▶ [What to produce]: Take the entries that follow and return exactly the lines from the one holding "exact Hnew." through the one holding "- unfold clearCompleted.", both included. Nothing else is needed.

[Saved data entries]
▼
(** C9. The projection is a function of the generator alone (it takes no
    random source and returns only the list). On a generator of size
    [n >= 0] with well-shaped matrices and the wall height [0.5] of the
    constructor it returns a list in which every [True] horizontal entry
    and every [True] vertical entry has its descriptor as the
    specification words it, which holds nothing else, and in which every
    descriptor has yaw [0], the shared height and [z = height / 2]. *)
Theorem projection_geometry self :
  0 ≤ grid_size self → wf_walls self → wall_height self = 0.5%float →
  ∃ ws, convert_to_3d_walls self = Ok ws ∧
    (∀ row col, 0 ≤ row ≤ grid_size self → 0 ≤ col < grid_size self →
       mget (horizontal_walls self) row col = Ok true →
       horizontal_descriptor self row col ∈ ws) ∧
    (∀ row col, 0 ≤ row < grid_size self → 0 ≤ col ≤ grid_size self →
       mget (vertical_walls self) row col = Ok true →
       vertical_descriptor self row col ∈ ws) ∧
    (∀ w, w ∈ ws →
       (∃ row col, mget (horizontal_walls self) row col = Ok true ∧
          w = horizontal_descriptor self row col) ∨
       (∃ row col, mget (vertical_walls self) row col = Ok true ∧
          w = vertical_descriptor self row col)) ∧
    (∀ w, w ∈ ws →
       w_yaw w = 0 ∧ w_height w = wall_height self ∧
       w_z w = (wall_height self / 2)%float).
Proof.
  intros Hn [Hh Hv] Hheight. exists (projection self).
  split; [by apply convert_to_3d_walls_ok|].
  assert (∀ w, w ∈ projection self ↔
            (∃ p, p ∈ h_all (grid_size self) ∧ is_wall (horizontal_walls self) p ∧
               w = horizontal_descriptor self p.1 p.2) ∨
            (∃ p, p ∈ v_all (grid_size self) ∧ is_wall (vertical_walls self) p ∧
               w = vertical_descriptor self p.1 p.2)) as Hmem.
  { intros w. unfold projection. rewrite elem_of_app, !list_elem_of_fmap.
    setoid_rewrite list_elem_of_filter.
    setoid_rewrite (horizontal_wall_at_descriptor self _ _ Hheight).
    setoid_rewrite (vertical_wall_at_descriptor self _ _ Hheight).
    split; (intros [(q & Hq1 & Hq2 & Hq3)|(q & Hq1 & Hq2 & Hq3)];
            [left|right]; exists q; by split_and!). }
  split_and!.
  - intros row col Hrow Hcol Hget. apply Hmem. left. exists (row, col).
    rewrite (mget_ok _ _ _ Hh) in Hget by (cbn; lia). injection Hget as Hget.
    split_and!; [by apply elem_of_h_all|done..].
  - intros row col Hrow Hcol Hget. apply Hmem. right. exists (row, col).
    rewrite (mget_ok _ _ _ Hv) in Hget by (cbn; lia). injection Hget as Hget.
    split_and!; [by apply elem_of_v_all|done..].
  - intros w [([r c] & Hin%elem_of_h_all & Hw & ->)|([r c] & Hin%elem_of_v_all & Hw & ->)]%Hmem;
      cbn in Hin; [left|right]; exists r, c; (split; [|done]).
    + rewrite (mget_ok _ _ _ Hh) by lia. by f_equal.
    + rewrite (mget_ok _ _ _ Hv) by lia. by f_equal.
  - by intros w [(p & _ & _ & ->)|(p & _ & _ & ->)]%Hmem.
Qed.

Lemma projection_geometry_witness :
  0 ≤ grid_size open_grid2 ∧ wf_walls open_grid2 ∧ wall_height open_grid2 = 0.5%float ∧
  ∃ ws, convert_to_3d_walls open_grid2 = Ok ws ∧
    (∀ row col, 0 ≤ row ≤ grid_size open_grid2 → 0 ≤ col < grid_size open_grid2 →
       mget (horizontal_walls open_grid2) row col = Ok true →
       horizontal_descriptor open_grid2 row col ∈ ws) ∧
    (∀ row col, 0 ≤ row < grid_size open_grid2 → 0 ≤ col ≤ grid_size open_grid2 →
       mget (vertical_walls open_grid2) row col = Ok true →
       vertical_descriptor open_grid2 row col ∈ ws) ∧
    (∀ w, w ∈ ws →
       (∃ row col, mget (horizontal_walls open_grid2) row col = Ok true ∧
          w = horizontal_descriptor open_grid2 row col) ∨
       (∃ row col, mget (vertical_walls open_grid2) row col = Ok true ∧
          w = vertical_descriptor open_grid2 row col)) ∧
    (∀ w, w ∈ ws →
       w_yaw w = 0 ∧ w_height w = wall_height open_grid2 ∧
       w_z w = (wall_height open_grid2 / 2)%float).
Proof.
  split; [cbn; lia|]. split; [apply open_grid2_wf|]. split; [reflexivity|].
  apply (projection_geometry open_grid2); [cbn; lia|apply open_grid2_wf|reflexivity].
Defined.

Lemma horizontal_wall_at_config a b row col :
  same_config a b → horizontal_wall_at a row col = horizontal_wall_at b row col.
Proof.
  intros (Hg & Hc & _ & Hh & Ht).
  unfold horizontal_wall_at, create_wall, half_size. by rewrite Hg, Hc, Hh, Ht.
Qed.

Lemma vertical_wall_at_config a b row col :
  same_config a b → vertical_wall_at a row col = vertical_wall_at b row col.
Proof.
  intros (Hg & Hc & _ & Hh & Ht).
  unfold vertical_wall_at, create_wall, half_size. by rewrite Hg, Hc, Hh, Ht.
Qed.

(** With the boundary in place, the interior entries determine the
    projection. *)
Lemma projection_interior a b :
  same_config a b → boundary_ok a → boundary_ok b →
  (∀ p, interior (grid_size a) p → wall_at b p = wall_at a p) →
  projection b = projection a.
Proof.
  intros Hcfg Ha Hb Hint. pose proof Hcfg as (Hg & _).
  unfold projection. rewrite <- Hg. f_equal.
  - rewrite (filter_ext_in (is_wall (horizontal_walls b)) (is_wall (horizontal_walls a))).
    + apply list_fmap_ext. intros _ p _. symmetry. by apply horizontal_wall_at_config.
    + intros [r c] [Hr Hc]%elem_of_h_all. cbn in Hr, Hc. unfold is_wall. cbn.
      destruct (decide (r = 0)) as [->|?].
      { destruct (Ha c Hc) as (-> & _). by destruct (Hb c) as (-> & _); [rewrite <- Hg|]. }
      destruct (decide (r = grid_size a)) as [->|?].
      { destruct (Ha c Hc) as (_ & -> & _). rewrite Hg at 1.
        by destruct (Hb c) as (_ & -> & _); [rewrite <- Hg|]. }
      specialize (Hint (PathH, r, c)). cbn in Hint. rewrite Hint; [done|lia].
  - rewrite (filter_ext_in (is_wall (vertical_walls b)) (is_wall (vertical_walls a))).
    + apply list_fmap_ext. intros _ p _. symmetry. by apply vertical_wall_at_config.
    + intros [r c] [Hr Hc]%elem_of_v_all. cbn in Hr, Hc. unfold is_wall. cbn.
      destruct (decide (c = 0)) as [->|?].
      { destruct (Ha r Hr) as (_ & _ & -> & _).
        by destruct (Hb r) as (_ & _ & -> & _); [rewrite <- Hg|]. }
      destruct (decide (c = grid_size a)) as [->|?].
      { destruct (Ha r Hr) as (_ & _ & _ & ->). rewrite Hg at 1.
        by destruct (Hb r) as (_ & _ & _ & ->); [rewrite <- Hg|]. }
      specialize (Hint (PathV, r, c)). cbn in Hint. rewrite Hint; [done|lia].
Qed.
▲
▼
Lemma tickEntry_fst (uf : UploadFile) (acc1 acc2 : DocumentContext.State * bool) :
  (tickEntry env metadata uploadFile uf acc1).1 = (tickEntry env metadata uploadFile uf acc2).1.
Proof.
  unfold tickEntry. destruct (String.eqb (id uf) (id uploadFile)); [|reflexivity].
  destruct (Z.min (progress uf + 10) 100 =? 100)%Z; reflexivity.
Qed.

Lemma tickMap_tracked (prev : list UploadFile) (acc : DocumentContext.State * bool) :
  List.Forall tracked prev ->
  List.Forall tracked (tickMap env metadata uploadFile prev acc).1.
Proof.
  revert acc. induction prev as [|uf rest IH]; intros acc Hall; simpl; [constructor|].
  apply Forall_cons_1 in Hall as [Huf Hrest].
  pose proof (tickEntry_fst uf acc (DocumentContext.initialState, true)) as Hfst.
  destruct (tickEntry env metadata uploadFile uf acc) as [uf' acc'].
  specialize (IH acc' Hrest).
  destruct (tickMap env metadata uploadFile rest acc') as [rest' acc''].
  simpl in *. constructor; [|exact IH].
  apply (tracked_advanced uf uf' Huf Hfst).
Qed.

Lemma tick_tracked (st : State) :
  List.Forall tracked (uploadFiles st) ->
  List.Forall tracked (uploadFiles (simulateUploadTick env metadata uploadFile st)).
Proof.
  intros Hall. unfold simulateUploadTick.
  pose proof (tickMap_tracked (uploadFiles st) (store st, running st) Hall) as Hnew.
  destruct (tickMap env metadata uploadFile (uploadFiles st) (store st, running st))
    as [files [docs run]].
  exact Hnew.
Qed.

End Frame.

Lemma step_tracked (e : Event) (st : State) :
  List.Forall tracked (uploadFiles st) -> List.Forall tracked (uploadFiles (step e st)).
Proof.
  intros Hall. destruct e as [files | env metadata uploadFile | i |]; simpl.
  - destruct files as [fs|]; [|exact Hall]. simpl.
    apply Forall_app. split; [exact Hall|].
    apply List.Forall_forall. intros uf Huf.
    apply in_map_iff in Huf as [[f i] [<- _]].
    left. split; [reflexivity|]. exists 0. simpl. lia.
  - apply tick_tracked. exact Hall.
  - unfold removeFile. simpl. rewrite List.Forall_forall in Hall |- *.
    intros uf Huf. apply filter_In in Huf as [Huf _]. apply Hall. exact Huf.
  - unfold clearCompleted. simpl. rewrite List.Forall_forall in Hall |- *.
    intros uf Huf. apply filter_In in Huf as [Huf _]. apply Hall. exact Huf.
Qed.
▲
▶ [Answer to this task]:
  exact Hnew.
Qed.

End Frame.

Lemma step_tracked (e : Event) (st : State) :
  List.Forall tracked (uploadFiles st) -> List.Forall tracked (uploadFiles (step e st)).
Proof.
  intros Hall. destruct e as [files | env metadata uploadFile | i |]; simpl.
  - destruct files as [fs|]; [|exact Hall]. simpl.
    apply Forall_app. split; [exact Hall|].
    apply List.Forall_forall. intros uf Huf.
    apply in_map_iff in Huf as [[f i] [<- _]].
    left. split; [reflexivity|]. exists 0. simpl. lia.
  - apply tick_tracked. exact Hall.
  - unfold removeFile. simpl. rewrite List.Forall_forall in Hall |- *.
    intros uf Huf. apply filter_In in Huf as [Huf _]. apply Hall. exact Huf.
  - unfold clearCompleted. simpl. rewrite List.Forall_forall in Hall |- *.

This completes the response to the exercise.